There is a story that a lady saw a man fall into the water, and earnestly entreated the dandy who accompanied her, and who was a notoriously good swimmer, to save his life. Her friend raised his ‘lorgnette’ with the phlegm indispensable to a man of fashion, looked earnestly at the drowning man, whose head rose for the last time, and calmly replied, “It’s impossible, Madam, I never was introduced to that gentleman.”

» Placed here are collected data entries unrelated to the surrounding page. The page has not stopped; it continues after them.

(* ===== verification/LsmSpec.v ===== *)
(** Correctness of the single-writer store: what its maintenance leaves
    alone, how a failed append and a lost ownership end, what the orphan pass
    deletes, and what the public log collection can lose. *)

From stdpp Require Import options.
From S2P Require Import Prelude OrdMap Core Codec Hooks Snapshot Storage Json Ownership Manifest.
From S2P Require Import Blob Probe Wal Merge Sst SstSpec Cache Read ReadSpec LsmStore LsmPaths.

(** ** Frames of operations *)

(** An operation leaves a part of the state as it is, whatever its outcome. *)
Definition keeps {S A T} (f : S → T) (m : Op S A) : Prop := ∀ s, f (m s).2 = f s.

Create HintDb keeps discriminated.

Section keeps.
Context {S T : Type} (f : S → T).

Lemma keeps_ret {A} (a : A) : keeps f (op_ret a).
Proof. by intros s. Qed.
Lemma keeps_throw {A} e : keeps f (op_throw (A := A) e).
Proof. by intros s. Qed.
Lemma keeps_lift {A} (r : Result A) : keeps f (op_lift r).
Proof. by intros s. Qed.
Lemma keeps_gets {A} (g : S → A) : keeps f (op_gets g).
Proof. by intros s. Qed.
Lemma keeps_modify g : (∀ s, f (g s) = f s) → keeps f (op_modify g).
Proof. intros Hg s. apply Hg. Qed.
Lemma keeps_bind {A B} (m : Op S A) (k : A → Op S B) :
  keeps f m → (∀ a, keeps f (k a)) → keeps f (op_bind m k).
Proof.
  intros Hm Hk s. unfold op_bind. specialize (Hm s).
  destruct (m s) as [[a|e] s']; simpl in *; [by rewrite Hk|done].
Qed.
Lemma keeps_try {A B} (m : Op S A) (k : Result A → Op S B) :
  keeps f m → (∀ r, keeps f (k r)) → keeps f (op_try m k).
Proof.
  intros Hm Hk s. unfold op_try. specialize (Hm s).
  destruct (m s) as [r s']; simpl in *. by rewrite Hk.
Qed.
Lemma keeps_ignore {A} (m : Op S A) : keeps f m → keeps f (op_ignore m).
Proof. intros Hm. apply keeps_try; [done|]. intros r. apply keeps_ret. Qed.
End keeps.

#[export] Hint Resolve keeps_ret keeps_throw keeps_lift keeps_gets keeps_bind keeps_try
  keeps_ignore : keeps.

(** Splits an operation into its steps and closes those the database knows. *)
Ltac keep :=
  repeat match goal with
  | |- keeps _ (op_bind _ _) => apply keeps_bind; [|intros ?]
  | |- keeps _ (op_try _ _) => apply keeps_try; [|intros ?]
  | |- keeps _ (op_ignore _) => apply keeps_ignore
  | |- keeps _ (op_modify _) => apply keeps_modify; intros ?; solve [auto]
  | |- keeps _ (let '(_, _) := ?x in _) => destruct x
  | |- keeps _ (match ?x with _ => _ end) => destruct x
  | |- keeps _ (if ?x then _ else _) => destruct x
  end; auto with keeps.

Section writer.
Context {W C : Type} `{StorageBackend W} `{Clock W} `{Json Manifest} `{Json SstFooter}
  `{Json OwnershipRecord} `{Digests} `{Json BlobPointer} `{Cache C string SstFile}
  `{Ch : Channel}.
Context (prefix : ObjectPath) (epoch : N) (session : string).
Abbreviation writer := (OxKvStore W C).

Section parts.
(** A part of the state that is neither the storage with its caches, nor the
    table, nor a counter of logs and files. *)
Context {T : Type} (f : writer → T).
Hypothesis Hio : ∀ io s, f (set_io io s) = f s.
Hypothesis Hmem : ∀ m s, f (set_mem m s) = f s.
Hypothesis Hwal : ∀ n s, f (set_wal_seq n s) = f s.
Hypothesis Hsst : ∀ n s, f (set_sst_seq n s) = f s.

Lemma keeps_io {A} (m : Op ((W * ManifestCache) * C) A) : keeps f (on_io (Ch := Ch) m).
Proof using Hio.
  intros s. unfold on_io, op_zoom. destruct (m (ox_io s)) as [r io]. apply Hio.
Qed.
#[local] Hint Resolve keeps_io : keeps.

Lemma keeps_put what path num payload :
  keeps f (put_new (Ch := Ch) (C := C) what path num payload).
Proof using Hio Hmem Hwal Hsst. unfold put_new. keep. Qed.

Lemma keeps_owner missing :
  keeps f (check_owner (Ch := Ch) (W := W) (C := C) prefix epoch session missing).
Proof using Hio Hmem Hwal Hsst. unfold check_owner. keep. Qed.

Lemma keeps_load : keeps f (load (Ch := Ch) (W := W) (C := C) prefix epoch).
Proof using Hio Hmem Hwal Hsst. apply keeps_io. Qed.
Lemma keeps_load_fresh :
  keeps f (load_fresh (Ch := Ch) (W := W) (C := C) prefix epoch).
Proof using Hio Hmem Hwal Hsst. apply keeps_io. Qed.
Lemma keeps_clear : keeps f (clear_cache (Ch := Ch) (W := W) (C := C)).
Proof using Hio Hmem Hwal Hsst. apply keeps_io. Qed.
Lemma keeps_update m etag :
  keeps f (update_cache (Ch := Ch) (W := W) (C := C) m etag).
Proof using Hio Hmem Hwal Hsst. apply keeps_io. Qed.
Lemma keeps_cas m etag :
  keeps f (cas (Ch := Ch) (W := W) (C := C) prefix m etag).
Proof using Hio Hmem Hwal Hsst. apply keeps_io. Qed.
#[local] Hint Resolve keeps_put keeps_owner keeps_load
  keeps_load_fresh keeps_clear keeps_update keeps_cas : keeps.

Lemma keeps_spill bs rows :
  keeps f (spill_rows (Ch := Ch) (W := W) (C := C) prefix epoch bs rows).
Proof using Hio Hmem Hwal Hsst. induction rows as [|[k v] rows IH]; cbn [spill_rows]; keep. Qed.

Lemma keeps_discard snapshot :
  keeps f (discard_flushed (Ch := Ch) (W := W) (C := C) snapshot).
Proof using Hio Hmem Hwal Hsst. unfold discard_flushed. keep. Qed.
#[local] Hint Resolve keeps_spill keeps_discard : keeps.

Lemma keeps_flush force :
  keeps f
    (flush_mem_to_sst_inner (Ch := Ch) (W := W) (C := C) prefix epoch session force).
Proof using Hio Hmem Hwal Hsst. unfold flush_mem_to_sst_inner, publish_l0. keep. Qed.

Lemma keeps_delete_wals ids n :
  keeps f (delete_wals (Ch := Ch) (W := W) (C := C) ids n).
Proof using Hio Hmem Hwal Hsst. revert n. induction ids as [|id ids IH]; intros n; cbn [delete_wals]; keep. Qed.
#[local] Hint Resolve keeps_delete_wals : keeps.

Lemma keeps_gc n :
  keeps f (gc_wal_loop (Ch := Ch) (W := W) (C := C) prefix epoch n).
Proof using Hio Hmem Hwal Hsst. induction n as [|n IH]; cbn [gc_wal_loop]; keep. Qed.

Lemma keeps_delete_orphans m ks n :
  keeps f (delete_orphans (Ch := Ch) (W := W) (C := C) prefix m ks n).
Proof using Hio Hmem Hwal Hsst. revert n. induction ks as [|k ks IH]; intros n; cbn [delete_orphans]; keep. Qed.
#[local] Hint Resolve keeps_delete_orphans : keeps.

Lemma keeps_orphans :
  keeps f (gc_orphans_inner (Ch := Ch) (W := W) (C := C) prefix epoch session).
Proof using Hio Hmem Hwal Hsst. unfold gc_orphans_inner. keep. Qed.

Lemma keeps_read_inputs metas :
  keeps f (read_inputs (Ch := Ch) (W := W) (C := C) metas).
Proof using Hio Hmem Hwal Hsst. induction metas as [|m metas IH]; cbn [read_inputs]; keep. Qed.
Lemma keeps_delete_inputs metas :
  keeps f (delete_inputs (Ch := Ch) (W := W) (C := C) metas).
Proof using Hio Hmem Hwal Hsst. induction metas as [|m metas IH]; cbn [delete_inputs]; keep. Qed.
Lemma keeps_retire_inputs metas :
  keeps f (retire_inputs (Ch := Ch) (W := W) (C := C) metas).
Proof using Hio Hmem Hwal Hsst. induction metas as [|m metas IH]; cbn [retire_inputs]; keep. Qed.
#[local] Hint Resolve keeps_read_inputs keeps_delete_inputs
  keeps_retire_inputs : keeps.

Lemma keeps_drop n inputs :
  keeps f (drop_inputs (Ch := Ch) (W := W) (C := C) prefix epoch n inputs).
Proof using Hio Hmem Hwal Hsst. induction n as [|n IH]; cbn [drop_inputs]; keep. Qed.
Lemma keeps_swap n inputs meta :
  keeps f (swap_inputs (Ch := Ch) (W := W) (C := C) prefix epoch n inputs meta).
Proof using Hio Hmem Hwal Hsst. induction n as [|n IH]; cbn [swap_inputs]; keep. Qed.
#[local] Hint Resolve keeps_drop keeps_swap : keeps.

Lemma keeps_compact :
  keeps f (compact_inner (Ch := Ch) (W := W) (C := C) prefix epoch session).
Proof using Hio Hmem Hwal Hsst. unfold compact_inner. keep. Qed.
#[local] Hint Resolve keeps_flush keeps_gc keeps_orphans
  keeps_compact : keeps.

Lemma keeps_maintain n :
  keeps f (maintain_after_write (Ch := Ch) (W := W) (C := C) prefix epoch session n).
Proof using Hio Hmem Hwal Hsst. unfold maintain_after_write, maintain_wal, gc_wal_inner. keep. Qed.

Lemma keeps_apply updates :
  keeps f (apply_mem (Ch := Ch) (W := W) (C := C) updates).
Proof using Hio Hmem Hwal Hsst. unfold apply_mem. keep. Qed.
#[local] Hint Resolve keeps_maintain keeps_apply : keeps.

I made the acquaintance of a man of very different manners this evening; the Persian Chargé d’Affaires, an Asiatic of very pleasant address, and whose splendid costume and black beard were only deformed, in my eyes, by the Persian peaked cap of black sheepskin. He speaks very good English, and made very acute observations on European society. Among other things he said, that though in many respects we were much further advanced than they, yet that all their views of existence were of a firmer and more composed character; that every man reconciled himself to his lot; whereas he remarked here an incessant fermentation, an everlasting discontent, both of masses and of individuals; nay, he confessed that he felt himself infected by it, and should have great trouble, on his return to Persia, to fall back into that old happy track, in which a man who is unfortunate consoles himself, exclaiming, “Whose dog am I then, to want to be happy?”